Abstract

If your next meal could be as much as a year off, the pressure is on whenever a tasty snack shambles past. Medicinal leeches (Hirudo verbana) only have one shot to pump their victims full of anticoagulant and anti-inflammatory saliva to ensure that their host is none the wiser as the blood is drained from them. Having satisfied their hunger, leeches then have to prepare for whenever the next meal may pass their way by recharging their salivary glands with the proteins that are essential for when they feed. However, it was not clear whether leeches refilled their salivary gland cells straight after finishing sucking on their victim or waited until they had finished digesting the meal.

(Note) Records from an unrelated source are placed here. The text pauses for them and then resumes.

Definition thread_label (appid tid : Z) : string := "TH " +:+ pretty appid +:+ "." +:+ pretty tid.

Definition name_thread (t : nat) : M syst unit :=
  connect_thread t ;;;
  let* th := in_heap (load_thread t) in
  let* pr := in_heap (load_proc (t_proc th)) in
  let* name := row_name (thread_label (proc_appid pr) (t_tid th)) in
  in_rec (on_prf "thread" (prf_add (t_gindex th) name)).

(** An accelerator of the configuration of the FPGA. *)
Record accel := mk_accel { acc_name : string; acc_id : Z }.

(** The threads of a system with accelerators: [i] is [thread_acc_execution],
    [n] is [n_acc].  The sense of the test on [prf_add] is the code's. *)
Fixpoint name_threads_acc (acc : list accel) (threads : list nat) (i n : nat) : M syst unit :=
  match threads with
  | [] => mret tt
  | t :: threads' =>
      connect_thread t ;;;
      let* th := in_heap (load_thread t) in
      let* pr := in_heap (load_proc (t_proc th)) in
      let on_acc := ((0 <? i) && (i <=? length acc))%nat in
      let* name :=
        (if on_acc then
           let* a := deref (acc !! n) in
           row_name (acc_name a +:+ " " +:+ pretty (proc_appid pr) +:+ "." +:+ pretty (acc_id a))
         else row_name (thread_label (proc_appid pr) (Z.of_nat i + 1 - Z.of_nat n))) in
      let* s := mget in
      let '(r, s') := in_rec (on_prf "thread" (prf_add (t_gindex th) name)) s in
      match r with
      | Ok _ => mfail
      | Err => mput s' ;;; name_threads_acc acc threads' (S i) (if on_acc then S n else n)
      | Die => mdie | Ub => mub | Fuel => mfuel
      end
  end.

Jan-Peter Hildebrandt, from the Ernst Moritz Arndt University, Germany, explains that the first alternative would leave the leeches better prepared to grasp any opportunities that brushed past, at the expense of maintaining the fully charged salivary glands, whereas recharging the salivary glands after completely digesting the meal would be less costly but prevent the leeches from feeding opportunistically when another meal presented itself.Intrigued, Hildebrandt and his colleagues Sarah Lemke and Christian Müller began investigating the salivary tissue of recently fed leeches over a 3-week period. The trio observed the salivary cells immediately after the leeches had fed, and saw that the salivary glands collapsed as they emptied. However, within a week the cells had returned to their pre-feeding size. And when the team analysed the proteins in the salivary tissue before and after feeding, they saw a dramatic reduction in one group of proteins – which recovered over the following week – while other proteins remained unaffected over the weeks following feeding. ‘This indicates that one portion of the extracted proteins represented secretary proteins, while the other portion represented housekeeping proteins from salivary gland cells and surrounding tissues’, says the team. They also investigated the mRNA level of the anticoagulant protein hirudin in the salivary tissue, and found that it peaked 5 days after the leeches’ meal.‘The results of our study indicate that synthesis of salivary gland proteins starts within days of feeding and results in virtually compete refilling of the gland cell reservoirs within 1 week of feeding’, says Hildebrandt and colleagues, adding that this ensures that the leeches are well prepared for any new dining opportunities that pass their way.